Using three major economic damage models, Neal and his colleagues found that factoring in global weather volatility more than doubles, and in some cases triples, projected economic losses.
If global temperatures climb beyond 3°C by the end of the century, the updated model suggests that economic losses (global average) could reach 40% — a steep increase from the roughly 11% projected by earlier estimates.
For SA, the cost rises sharply, too. Without factoring in global weather, SA would be likely to lose about 13% of GDP. This jumps to 45% under a severe warming scenario that includes global weather conditions, the study shows.
“The reason why SA would be slightly worse than the global average is because it’s a warmer country,” Neal said.
Exports account for about a third of SA’s GDP, and sectors such as agriculture, mining and manufacturing depend heavily on access to foreign markets. SA also imports a range of essential staples, including rice, wheat and some poultry products. The overall value of agricultural imports in 2024 was R136.3bn.

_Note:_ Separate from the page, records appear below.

Definition addCrossShardBlock (fuel : nat) (s : t) (m : CrossShardBlock.t) : go Handled :=
  let sigs := CrossShardBlock.ColleciveSignatures m in
  let chain_id := chainOf sigs in
  if negb (isRelated s chain_id) then refused s "A broadcast from a non-adjacent shard has been received"
  else
    let '(block, hs) := PyramidBlock.Hash_ (CrossShardBlock.Block m) in
    if fst (PrefixStore.Has (store (world s)) hs) then ignored s
    else
      let! valid := verifySignatures s sigs in
      if negb valid then refused s "CrossShardBlock signature verification failed"
      else if IsIShard s then
        let c := cross s in
        taken (setCross s (setPools c (<[hs := CrossShardBlock.mk block sigs]> (crossShardBlockPool c)) (commitPool c)
                            (committed c)))
      else
        let! '(d, _) := PrefixStore.SetBlockByHeight (store (world s))
                          (PartSetHeader.Height (PrecommitAggregated.Header sigs)) chain_id
                          (mkStored hs (Block.ProtoBytes block)) in
        let s := setStore s d in
        let i0 := i64 (default 0 (shardHeight (cross s) !! chain_id) + 1) in
        let! s := syncBlocks fuel s chain_id (PrecommitAggregated.IsOK sigs) i0 in
        taken s.

(** Writing to the nil pool of a shard that waits for no answers panics. *)
Definition addMessageAccept (s : t) (m : MessageAccept.t) : go Handled :=
  let sigs := MessageAccept.CollectiveSignatures m in
  let c := cross s in
  if IsIShard s then refused s "The I shard received an Accept message"
  else if negb (bool_decide (MessageAccept.B_BlockHash m = pendingCrossShardBlockHash c)) then ignored s
  else
    let! valid := verifySignatures s sigs in
    if negb valid then refused s "MessageAccept signature verification failed"
    else
      match default ∅ (maPool c) !! chainOf sigs with
      | Some _ => ignored s
      | None =>
          let! pool := deref (maPool c) in
          taken (setCross s (setPending c (pendingCrossShardBlockHash c) (pendingBlockSize c) (i64 (maCount c - 1))
                              (Some (<[chainOf sigs := m]> pool))))
      end.

Definition addMessageCommit (s : t) (m : MessageCommit.t) : go Handled :=
  let c := cross s in
  let hs := MessageCommit.B_BlockHash m in
  if IsBShard s then refused s "Shard B received a Commit message"
  else if default false (committed c !! hs) then ignored s
  else
    let! valid := verifySignatures s (MessageCommit.CollectiveSignatures m) in
    if negb valid then refused s "MessageCommit signature verification failed"
    else taken (setCross s (setPools c (crossShardBlockPool c) (<[hs := m]> (commitPool c)) (committed c))).

(** Writing to the nil map of a B shard panics. *)
Definition addMessageOK (s : t) (m : MessageOK.t) : go Handled :=
  let '(s, relayed) := addRelayMessageIfOverTime s (MessageOK.Height m) 0 (MMessageOK m) in
  let c := cross s in
  if relayed then ignored s
  else if MessageOK.Height m <? Height s then ignored s
  else if default false (default ∅ (bseen c) !! MessageOK.SrcChain m) then ignored s
  else
    let! seen := deref (bseen c) in
    taken (setCross s (setCount c (i64 (bcount c - 1)) (Some (<[MessageOK.SrcChain m := true]> seen)))).

Definition addMessage (fuel : nat) (s : t) (m : Msg) : go Handled :=
  match m with
  | MPart p => addToHeight s (Part.Height p) (Part.Round p) m (fun h => PyramidHeight.AddPart h p)
  | MProposal p =>
      let ph := Proposal.Header p in
      addToHeight s (PartSetHeader.Height ph) (PartSetHeader.Round ph) m
        (fun h => let! index := calculateProposer s in PyramidHeight.AddProposal h p index)
  | MPrevote p => addToHeight s (Prevote.Height p) (Prevote.Round p) m (fun h => PyramidHeight.AddPrevote h p)
  | MPrecommit p => addToHeight s (Precommit.Height p) (Precommit.Round p) m (fun h => PyramidHeight.AddPrecommit h p)
  | MCrossShardBlock m => addCrossShardBlock fuel s m
  | MMessageAccept m => addMessageAccept s m
  | MMessageCommit m => addMessageCommit s m
  | MMessageOK m => addMessageOK s m
  end.
(* ===== verification/PyramidSafety.v ===== *)
(** * Safety of the consensus of the comparison protocols

    What every run of [PyramidConsensus] keeps: the package of the height is one
    of the reachable packages of [PyramidHeightSpec], and the node votes at most
    once for every height. *)

From S2P Require Import Prelude BitVector Convert Hash Merkle Wire Types PyramidTypes.
From S2P Require Import PartSet Signer Votes Store HeightData Consensus ConsensusSafety.
From S2P Require Import PyramidVotes PyramidVotesSpec PyramidHeight PyramidHeightSpec PyramidConsensus.
Local Open Scope Z_scope.

Module PyramidSafety.
Import PyramidDefinition PyramidConsensus.

(** ** What a computation yields *)

Definition yields {A} (m : go A) (Q : A -> Prop) : Prop := forall a, m = Ok a -> Q a.

Lemma yields_bind {A B} (m : go A) (f : A -> go B) P Q :
  yields m P -> (forall a, P a -> yields (f a) Q) -> yields (gbind m f) Q.
Proof. intros Hm Hf b (a & E & E')%gbind_Ok. exact (Hf a (Hm a E) b E'). Qed.
Lemma yields_any {A B} (m : go A) (f : A -> go B) Q : (forall a, yields (f a) Q) -> yields (gbind m f) Q.
Proof. intros Hf. by apply (yields_bind m f (fun _ => True)). Qed.
Lemma yields_Ok {A} (a : A) (Q : A -> Prop) : Q a -> yields (Ok a) Q.
Proof. by intros Ha b [= <-]. Qed.
Lemma yields_Panic {A} (Q : A -> Prop) : yields Panic Q.
Proof. done. Qed.
Lemma yields_OutOfFuel {A} (Q : A -> Prop) : yields OutOfFuel Q.
Proof. done. Qed.
Lemma yields_impl {A} (m : go A) (P Q : A -> Prop) : yields m P -> (forall a, P a -> Q a) -> yields m Q.
Proof. intros Hm Hi a E. apply Hi, Hm, E. Qed.
(* ===== verification/PyramidCodecs.v ===== *)
(** * A concrete encoding of the messages of the comparison protocols

    In the style of [Codecs]; a map is written as the list of its entries. *)

From S2P Require Import Prelude Wire Types PyramidTypes Votes Codecs PyramidVotes.
Local Open Scope Z_scope.

Definition serOptions : Ser (gmap string string) :=
  serMap (serList (serPair serString serString)) map_to_list list_to_map
    (fun m => list_to_map_to_list m).

Definition serPyramidReceipt : Ser PyramidReceipt.pbReceipt :=
  serMap (serPair (serPair serZ serString) (serPair serString serOptions))
    (fun m => ((PyramidReceipt.pbCode m, PyramidReceipt.pbLog m), (PyramidReceipt.pbInfo m, PyramidReceipt.pbOptions m)))
    (fun x => PyramidReceipt.mkpb x.1.1 x.1.2 x.2.1 x.2.2)
    (fun m => match m with PyramidReceipt.mkpb _ _ _ _ => eq_refl end).

Definition serCSB : Ser pbCrossShardBlock :=
  serMap (serPair (serOption serBlock) (serOption serPrecommitAggregated))
    (fun m => (pbcsb_block m, pbcsb_sigs m)) (fun x => mkpbCrossShardBlock x.1 x.2)
    (fun m => match m with mkpbCrossShardBlock _ _ => eq_refl end).
Definition serAccept : Ser pbMessageAccept :=
  serMap (serPair serBytes (serOption serPrecommitAggregated))
    (fun m => (pbma_hash m, pbma_sigs m)) (fun x => mkpbMessageAccept x.1 x.2)
    (fun m => match m with mkpbMessageAccept _ _ => eq_refl end).
Definition serCommit : Ser pbMessageCommit :=
  serMap (serPair serBytes (serOption serPrecommitAggregated))
    (fun m => (pbmc_hash m, pbmc_sigs m)) (fun x => mkpbMessageCommit x.1 x.2)
    (fun m => match m with mkpbMessageCommit _ _ => eq_refl end).
Definition serAcceptSet : Ser pbMessageAcceptSet :=
  serMap (serPair (serList (serOption serAccept)) serBytes)
    (fun m => (pbmas_accepts m, pbmas_hash m)) (fun x => mkpbMessageAcceptSet x.1 x.2)
    (fun m => match m with mkpbMessageAcceptSet _ _ => eq_refl end).
Definition serOK : Ser pbMessageOK :=
  serMap (serPair serZ serString) (fun m => (pbmo_height m, pbmo_chain m)) (fun x => mkpbMessageOK x.1 x.2)
    (fun m => match m with mkpbMessageOK _ _ => eq_refl end).

Module PyramidDemoCodecs.
Export DemoCodecs.
#[export] Instance pyramidReceiptSer : Codec PyramidReceipt.pbReceipt := SerCodec serPyramidReceipt.
#[export] Instance crossShardBlockSer : Codec pbCrossShardBlock := SerCodec serCSB.
#[export] Instance messageAcceptSer : Codec pbMessageAccept := SerCodec serAccept.
#[export] Instance messageAcceptSetSer : Codec pbMessageAcceptSet := SerCodec serAcceptSet.
#[export] Instance messageCommitSer : Codec pbMessageCommit := SerCodec serCommit.
#[export] Instance messageOKSer : Codec pbMessageOK := SerCodec serOK.
End PyramidDemoCodecs.
(** ** A negative count *)

Context (my : string) (si : PyramidShardInfo.t) (peers : list Peer.t) (Hv : validShard my si peers).
Context (HI : PyramidShardInfo.IsIShard si = true).

#[local] Existing Instance frame_preorder.

(** The package is reachable, and the count is negative with room for [n] more. *)
Record stalled (h n : Z) (s : t) : Prop := {
  st_data : dataOK my si s;
  st_relay : typedRelay (relayMessageChannel s);
  st_height : Height s = h;
  st_count : - 2 ^ 63 + n <= bcount (cross s) < 0
}.

Lemma stalled_frame h n s s' : frame my si s s' -> stalled h n s -> stalled h n s'.
Proof.
  intros F [S1 S2 S3 S4].
  split; rewrite ?(f_relay _ _ _ _ F), ?(f_height _ _ _ _ F), ?(f_count _ _ _ _ F); try done.
  by apply (f_data _ _ _ _ F).
Qed.
Lemma stalled_step h n s st : stalled h n s -> stalled h n (setStep s st).
Proof. intros [[] S2 S3 S4]. by split. Qed.
Lemma stalled_vote h n s s1 bz ty : frame my si s s1 -> RoundStepPropose <= Step s < RoundStepCommit ->
  stalled h n s -> stalled h n (Next (SendInternal s1 bz ty)).
Proof.
  intros F Hs S. rewrite Next_small by (cbn; by rewrite (f_step _ _ _ _ F)). apply stalled_step.
  destruct (stalled_frame _ _ _ _ F S) as [[] S2 S3 S4]. by split.
Qed.

Lemma stalled_identity h n s : stalled h n s -> IsIShard s = true.
Proof.
  intros S. unfold IsIShard, PyramidHeight.IsIShard.
  pose proof (reachable_inv my si peers Hv _ (d_reach _ _ _ (st_data _ _ _ S))) as I. by rewrite (PyramidHeightSpec.i_info _ _ _ _ I).
Qed.

Lemma stalled_transition h n s s' o : stalled h n s -> transition cfg s = Ok (s', o) ->
  o <> Consensus.Finished /\ stalled h n s'.
Proof.
  intros S E. apply (transition_frames cfg my si peers Hv) in E.
  destruct E as [s' F|_ Hc|s1 s' Es F E|s1 s' Es F Em E|s1 Es F].
  - split; [done|by eapply stalled_frame].
  - destruct (st_count _ _ _ S). rewrite (Hc (stalled_identity _ _ _ S)) in *. lia.
  - split; [done|]. destruct (doPropose_votes cfg my si s1 s' E) as (s2 & v & bz & F2 & -> & _).
    apply (stalled_vote h n s); [by etransitivity|by rewrite Es|done].
  - split; [done|]. destruct (doPrevote_votes cfg my si s1 s' E) as (s2 & v & bz & F2 & -> & _).
    apply (stalled_vote h n s); [by etransitivity|by rewrite Es|done].
  - split; [done|]. rewrite Next_small by (rewrite (f_step _ _ _ _ F), Es; done). apply stalled_step.
    by eapply stalled_frame.
Qed.

Lemma stalled_handle fuel h n s s' : stalled h n s -> handleStateTransition cfg fuel s = Ok s' -> stalled h n s'.
Proof.
  revert s. induction fuel as [|fuel IH]; intros s S; [done|]. cbn [handleStateTransition].
  intros ([s1 o] & E1 & E)%gbind_Ok. destruct (stalled_transition _ _ _ _ _ S E1) as [Ho S1].
  destruct o; [by injection E as <-|by eapply IH|done].
Qed.

Lemma stalled_message fuel h n s m s' e : 0 <= n -> typedMsg m -> stalled h (n + 1) s ->
  doMessage cfg fuel s m = Ok (s', e) -> stalled h n s'.
Proof.
  intros Hn Hm S. destruct fuel as [|fuel]; [done|]. cbn [doMessage]. intros ([s1 r] & E1 & E)%gbind_Ok.
  assert (stalled h n s1) as S1.
  { apply (addMessage_kept cfg my si) in E1; [|done]. destruct E1 as (rl & c & Ht & Hc & F). cbn [fst] in F.
    apply (stalled_frame _ _ _ _ F). destruct S as [[D1 D2 D3 D4] S2 S3 S4]. split; [done|by apply Ht|done|].
    cbn. destruct Hc as [->| ->]; [lia|]. rewrite wrap_s_small by (unfold in_s; lia). lia. }
  destruct r as [err|]; [by injection E as <- _|]. apply gbind_Ok in E as (s2 & E & [= <- _]).
  by eapply stalled_handle.
Qed.

(** A message that a node receives: fuel, bytes and type. *)
Fixpoint receives (s : t) (l : list (nat * bytes * Z)) : go t :=
  match l with
  | [] => Ok s
  | (fuel, bz, ty) :: l =>
      let! '(s, _) := Receive cfg fuel s ChannelIDConsensusState bz ty in receives s l
  end.

Lemma stalled_receive fuel h n s bz ty s' e : 0 <= n -> stalled h (n + 1) s ->
  Receive cfg fuel s ChannelIDConsensusState bz ty = Ok (s', e) -> stalled h n s'.
Proof.
  intros Hn S. assert (stalled h n s) as Sn by (destruct S as [S1 S2 S3 S4]; split; [done..|lia]).
  assert (forall A (m : go (option A)) name validate msg,
    (forall a, validate a = Ok None -> typedMsg (msg a)) ->
    receiveWith cfg fuel s m name validate msg = Ok (s', e) -> stalled h n s') as Hr.
  { intros A m name validate msg Hm E. unfold receiveWith in E. apply gbind_Ok in E as (o & _ & E).
    destruct o as [a|]; [|by injection E as <- _].
    apply gbind_Ok in E as (e' & Ee & E). destruct e'; [by injection E as <- _|].
    by eapply stalled_message; [..|exact E]; [|apply Hm|]. }
  unfold Receive. intros E.
  repeat match type of E with
  | (if ?b then _ else _) = _ => destruct b
  | receiveWith _ _ _ _ _ _ _ = _ => apply Hr in E; [exact E|]; try done
  | Ok _ = _ => by injection E as <- _
  end.
  intros v [= Ev]. by apply Precommit_typed.
Qed.

(** An I shard whose count of [MessageOK] is negative never ends its height,
    whatever messages it receives. *)
Theorem negative_count_stalls s l s' : run cfg my si s -> sentBound s ->
  - 2 ^ 62 <= bcount (cross s) < 0 -> zlen l <= 2 ^ 62 -> receives s l = Ok s' -> Height s' = Height s.
Proof.
  intros Hr Hb Hc Hl E.
  assert (stalled (Height s) (zlen l) s) as S.
  { destruct (run_holds cfg my si peers Hv s Hr) as [Ht I]. split; [by apply I|done|done|lia]. }
  clear Hr Hb Hc Hl. apply (st_height (Height s) 0). revert S. generalize (Height s) as h. intros h.
  revert s E. induction l as [|[[fuel bz] ty] l IH]; intros s E S; cbn [receives] in E.
  - by injection E as <-.
  - apply gbind_Ok in E as ([s1 e] & E1 & E). eapply IH; [exact E|]. eapply stalled_receive; [lia| |exact E1].
    replace (zlen l + 1) with (zlen ((fuel, bz, ty) :: l)); [exact S|]. cbn [length]. lia.
Qed.
End decisions.
End PyramidDecisions.

(** ** A shard of three validators *)

Module PyramidConsensusDemo.
Import DemoHash Demo StoreDemo PyramidDemoCodecs ConsensusDemo PyramidDefinition PyramidConsensus PyramidSafety PyramidDecisions.

(** An application that does nothing, an empty mempool, and a fixed clock. *)
#[export] Instance idlePyramid : PyramidDefinition.ABCIConn :=
  {| App := unit;
     CheckLock _ _ := Some true;
     PreExecutionB _ _ := Some (mkRespB CodeTypeOK [] []);
     PreExecutionI _ _ := Some (mkPreRespI CodeTypeOK []);
     ExecutionInnerShard a d b := Some (a, d, b, (mkExec [], (0, 0, 0)));
     AcceptCrossShard a d b _ _ := Some (a, d, b, (mkExec [], (1, 0, 0)));
     AcceptCommitShard a _ _ _ _ := Some (a, (mkExec [], (1, 0, 0)));
     AppCommit _ := [];
     FillData _ b := Some b |}.
#[export] Instance idlePool : PyramidDefinition.MempoolConn :=
  {| Pool := unit; ReapTx _ _ _ := Some ([], 0, None); Update p _ _ := Some (p, None) |}.
#[export] Program Instance demoEnv : PyramidDefinition.Env :=
  {| Now := fun _ => mkTime 1700000000 0; shuffle := fun A _ l => l; Intn := fun _ _ => 0 |}.
Next Obligation. done. Qed.
Next Obligation. intros. lia. Qed.

(** Their only state, and an empty store. *)
Definition app : @App _ idlePyramid := ().
Definition pool : @Pool _ _ idlePool := ().
Definition noBlocks : Database := (∅ : gmap bytes bytes).

(** An I shard without related shards, and a B shard that it answers to. *)
Definition siI : PyramidShardInfo.t := PyramidShardInfo.mk {[my := peers]} ∅ ∅ BLOCKTYPE_I ∅.
Definition siB : PyramidShardInfo.t :=
  PyramidShardInfo.mk {["b" := peers; "i" := peers]} {["i" := true]} ∅ BLOCKTYPE_B ∅.
Lemma siI_valid : validShard my siI peers.
Proof. split; [reflexivity|by repeat constructor|reflexivity]. Qed.

Definition config (i : nat) : Config := mkConfig (S i) (Z.of_nat i) 1000 4096 100.
Definition noHeight (si : PyramidShardInfo.t) : PyramidHeight.t :=
  PyramidHeight.mk 0 0 my 0 si ∅ ∅ None PyramidHeight.noVotes PyramidHeight.noVotes None None [].
Definition blank (h : PyramidHeight.t) : t :=
  mk 0 0 0 h ∅ (mkChain (mkTime 0 0) [] [] [] []) (mkCross ∅ ∅ ∅ 0 None [] 0 (-1) None ∅)
    (mkWorld app pool pool noBlocks [] 0).
Definition orBlank (m : go t) : t := valueOf (blank (noHeight siI)) m.

Definition made : t := orBlank (NewConsensusState my siI app pool pool noBlocks).
Definition started : t := orBlank (Start (config 1) 20 made).
Definition hash : bytes := match PyramidHeight.PartSet (heightDatas started) with Some ps => PartSet.BlockHeaderHash ps | None => [] end.
(** The toy scheme signs with the key itself. *)
Definition vote (i : nat) : bytes :=
  valueOf [] (Prevote.ProtoBytes (Prevote.setSignature (Prevote.NewPrevote 1 0 hash (Z.of_nat i)) (SignerDemo.unary (S i)))).
Definition got (s : t) (bz : bytes) (ty : Z) : t :=
  orBlank (let! '(s, _) := Receive (config 1) 20 s ChannelIDConsensusState bz ty in Ok s).
(** The proposer hears the votes of the others, and votes itself. *)
Definition voting : t := got (got started (vote 0) TendermintPrevote) (vote 2) TendermintPrevote.
(** A [MessageOK] that nobody signed, of a shard that does not exist. *)
Definition forged : bytes := valueOf [] (MessageOK.ProtoBytes (MessageOK.mk 1 "nobody")).
Definition miscounted : t := got started forged PyramidDefinition.MessageOK.

Example voting_voted : Step voting = RoundStepPrecommit /\
  length (sentVotes TendermintPrevote voting) = 1%nat /\ length (sentVotes TendermintPrecommit voting) = 1%nat.
Proof. vm_compute. split_and!; reflexivity. Qed.
Example forged_counts : bcount (cross started) = 0 /\ bcount (cross miscounted) = -1.
Proof. vm_compute. split; reflexivity. Qed.

Lemma got_run s bz ty : run (config 1) my siI s ->
  match Receive (config 1) 20 s ChannelIDConsensusState bz ty with Ok _ => true | _ => false end = true ->
  run (config 1) my siI (got s bz ty).
Proof.
  intros Hr Ho. unfold got, orBlank. destruct (Receive _ _ _ _ _ _) as [[s' e]| |] eqn:E; [|done..].
  by eapply RunReceive.
Qed.
Lemma started_run : run (config 1) my siI started.
Proof.
  apply (RunStart (config 1) my siI app pool pool noBlocks made 20).
  - apply (valueOf_Ok (blank (noHeight siI))). vm_compute. reflexivity.
  - apply (valueOf_Ok (blank (noHeight siI))). vm_compute. reflexivity.
Qed.
Lemma voting_run : run (config 1) my siI voting.
Proof. apply got_run; [apply got_run; [exact started_run|]|]; vm_compute; reflexivity. Qed.
Lemma miscounted_run : run (config 1) my siI miscounted.
Proof. apply got_run; [exact started_run|]. vm_compute. reflexivity. Qed.
Lemma voting_bound : sentBound voting.
Proof. vm_compute. reflexivity. Qed.
Lemma miscounted_bound : sentBound miscounted.
Proof. vm_compute. reflexivity. Qed.
(* ===== verification/PyramidPools.v ===== *)
(** * The certificates a node of the comparison protocols collects

    Every block, decision and answer that [PyramidConsensus] keeps until a proposer
    takes it was certified by the shard it names, and the count of answers that a B
    shard waits for agrees with the answers it holds. So the decision that a node
    proposes holds one answer of as many different shards as are related, and the
    validators of the shard vote for it as the answers say. *)

From S2P Require Import Prelude BitVector Convert Hash Merkle Wire Types PyramidTypes.
From S2P Require Import PartSet Signer Votes Store HeightData Codecs Consensus ConsensusSafety.
From S2P Require Import PyramidVotes PyramidVotesSpec PyramidHeight PyramidHeightSpec PyramidConsensus PyramidSafety.
From S2P Require Import PyramidCodecs PyramidDecisions.
Local Open Scope Z_scope.

Module PyramidPools.
Import PyramidDefinition PyramidConsensus PyramidSafety PyramidDecisions.

#[local] Instance forallb_Permutation {A} (f : A -> bool) : Proper ((≡ₚ) ==> eq) (forallb f).
Proof.
  induction 1 as [|x l l' _ IH|x y l|l1 l2 l3 _ IH1 _ IH2]; cbn; [done|by rewrite IH| |by rewrite IH1].
  by destruct (f x), (f y).
Qed.

(** Hashing a hashed block changes nothing. *)
Lemma Hash_again `{Hash, StdTime} b : PyramidBlock.Hash_ (fst (PyramidBlock.Hash_ b)) = PyramidBlock.Hash_ b.
Proof.
  destruct (decide (zlen (snd (PyramidBlock.Hash_ b)) = HashSize)) as [|Hne]; [by apply PyramidBlock.Hash_repeats|].
  revert Hne. unfold PyramidBlock.Hash_. change (Block.blockhash (PyramidBlock.fillHeader b)) with (Block.blockhash b).
  cbv zeta. destruct (Z.eqb_spec (zlen (Block.blockhash b)) HashSize); cbn [negb fst snd]; [done|]. intros Hne.
  set (h := default [] _) in *. set (b1 := Block.mk _ _ _ _ h).
  assert (PyramidBlock.fillHeader b1 = b1) as ->.
  { transitivity (Block.mk (Block.Header (PyramidBlock.fillHeader (PyramidBlock.fillHeader b))) (Block.Body b)
      (Block.CrossShardBody b) (Block.Relation b) h); [done|]. by rewrite PyramidBlock.fillHeader_twice. }
  change (Block.blockhash b1) with h. apply Z.eqb_neq in Hne. rewrite Hne. cbn [negb].
  change (Block.Header b1) with (Block.Header (PyramidBlock.fillHeader b)). done.
Qed.

Section pools.
Context `{Hash, StdTime, BLS, DB, !ABCIConn, !MempoolConn, Env}.
Context `{!Codec pbBlock, !Codec pbProposal, !Codec pbVote, !Codec pbPart, !Codec PyramidReceipt.pbReceipt,
          !Codec pbCrossShardBlock, !Codec pbMessageAccept, !Codec pbMessageAcceptSet, !Codec pbMessageCommit,
          !Codec pbMessageOK}.
Context (cfg : Config) (my : string) (si : PyramidShardInfo.t).
(** The shards that are known and the related ones are no more than fit an [int]. *)
Context (Hpeers : Z.of_nat (size (PyramidShardInfo.PeerList si)) < 2 ^ 63)
        (Hrelated : zlen (PyramidShardInfo.related si) < 2 ^ 63).

(** ** The invariant *)

Definition keys : gmap string Verifier := PyramidHeight.peersVerifier <$> PyramidShardInfo.PeerList si.
Definition verified (sigs : PrecommitAggregated.t) : Prop :=
  PrecommitAggregated.VerifySignatures sigs (keys !! chainOf sigs) (BV.Byte (PrecommitAggregated.ValidatorBitVector sigs))
    = Ok true.

Definition goodBlock (hs : bytes) (m : CrossShardBlock.t) : Prop :=
  snd (PyramidBlock.Hash_ (CrossShardBlock.Block m)) = hs /\
  PyramidShardInfo.isRelated si (chainOf (CrossShardBlock.ColleciveSignatures m)) = true /\
  verified (CrossShardBlock.ColleciveSignatures m).
Definition goodCommit (hs : bytes) (m : MessageCommit.t) : Prop :=
  MessageCommit.B_BlockHash m = hs /\ verified (MessageCommit.CollectiveSignatures m).
Definition goodAnswer (pending : bytes) (chain : string) (m : MessageAccept.t) : Prop :=
  chainOf (MessageAccept.CollectiveSignatures m) = chain /\ MessageAccept.B_BlockHash m = pending /\
  verified (MessageAccept.CollectiveSignatures m).

(** The count and the answers; nothing is counted while no block is pending. *)
Definition counted (pending : bytes) (n : Z) (pool : option (gmap string MessageAccept.t)) : Prop :=
  match pool with
  | None => pending = [] /\ n = -1
  | Some pool => n = zlen (PyramidShardInfo.related si) - Z.of_nat (size pool) /\ map_Forall (goodAnswer pending) pool
  end.

Record pools (c : CrossState) : Prop := {
  p_blocks : map_Forall goodBlock (crossShardBlockPool c);
  p_commits : map_Forall goodCommit (commitPool c);
  p_answers : counted (pendingCrossShardBlockHash c) (maCount c) (maPool c)
}.
Record holds (s : t) : Prop := {
  h_info : PyramidHeight.ShardInfo (heightDatas s) = si;
  h_keys : PyramidHeight.AllValidatorSet (heightDatas s) = keys;
  h_pools : pools (cross s)
}.

Lemma verifySignatures_keys s sigs : holds s -> verifySignatures s sigs = Ok true <-> verified sigs.
Proof. intros [_ E _]. unfold verifySignatures. by rewrite E. Qed.
Lemma verified_known sigs : verified sigs -> chainOf sigs ∈ dom (PyramidShardInfo.PeerList si).
Proof.
  unfold verified, keys. rewrite lookup_fmap. intros Hv. apply elem_of_dom.
  by destruct (PyramidShardInfo.PeerList si !! chainOf sigs).
Qed.

(** An answer of every shard at most. *)
Lemma answers_known pending (pool : gmap string MessageAccept.t) :
  map_Forall (goodAnswer pending) pool -> (size pool <= size (PyramidShardInfo.PeerList si))%nat.
Proof.
  intros Hg. rewrite <- !size_dom. apply subseteq_size. intros chain [m Hm]%elem_of_dom.
  destruct (Hg _ _ Hm) as (<- & _ & Hv). by apply verified_known.
Qed.

(** ** Steps that keep it *)

Lemma yields_eq {A B} (m : go A) (f : A -> go B) Q : (forall a, m = Ok a -> yields (f a) Q) -> yields (gbind m f) Q.
Proof. intros Hf b (a & E & Eb)%gbind_Ok. by eapply Hf. Qed.

Definition moves (s s' : t) : Prop := holds s -> holds s'.
#[local] Instance moves_preorder : PreOrder moves.
Proof. split; [intros s Hs; exact Hs|]. intros s1 s2 s3 M1 M2 Hs. by apply M2, M1. Qed.

Lemma moves_same s s' : heightDatas s' = heightDatas s -> cross s' = cross s -> moves s s'.
Proof. intros E1 E2 [I1 I2 I3]. split; by rewrite ?E1, ?E2. Qed.
Lemma moves_cross s c : (pools (cross s) -> pools c) -> moves s (setCross s c).
Proof. intros Hc [I1 I2 I3]. split; [done..|by apply Hc]. Qed.
(** Nothing changes what a package knows of the shards. *)
Definition sameInfo (h h' : PyramidHeight.t) : Prop :=
  PyramidHeight.ShardInfo h' = PyramidHeight.ShardInfo h /\
  PyramidHeight.AllValidatorSet h' = PyramidHeight.AllValidatorSet h.
Lemma moves_data s h : sameInfo (heightDatas s) h -> moves s (setData s h).
Proof. intros [E1 E2] [I1 I2 I3]. split; [by rewrite <- I1|by rewrite <- I2|done]. Qed.
Lemma moves_then {A} (p : A -> t) s s1 (m : go A) :
  moves s s1 -> yields m (fun r => moves s1 (p r)) -> yields m (fun r => moves s (p r)).
Proof. intros Hf Hm. eapply yields_impl; [exact Hm|]. cbn. intros r Hr. by transitivity s1. Qed.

Other top import categories include mineral fuels, oils, and distillation products; machinery, nuclear reactors, boilers, vehicles and automotive parts, and electrical and electronic equipment.
SA farmers may be more severely affected by climate change than competitors in cooler regions like Canada or Europe, reducing their global competitiveness.
“There’ll be, even in the best case, somebody paying a higher price for food,” Neal said.
Lower global growth from future climate change will ultimately affect all consumers and producers in SA, “especially when you have a country where a significant number of people earn low incomes”, Neal said.
“They are already spending a significant amount of their budget on basic necessities, and if they get badly affected by climate change, they will look to the government for more support.”
The study also found that certain countries would be much worse off than previously expected. Older models suggested that colder regions like Russia or Northern Europe might benefit from warming. Neal strongly dismisses that.
“This whole idea is crazy — that some countries can benefit or will be unaffected by climate change — but that has been the result of a number of economic models,” he said.
“What that does is encourage complacency by the richest countries on the planet… If they start seeing it as an altruistic issue, nothing’s going to happen,” Neal said, referring to developed countries taking responsibility for emissions-driven climate change.
He explains that even if future warming made parts of Russia newly suitable for farming and boosted crop production, it would also be likely to trigger large-scale migration into those regions, potentially diluting the per capita benefits for Russians as the population rises.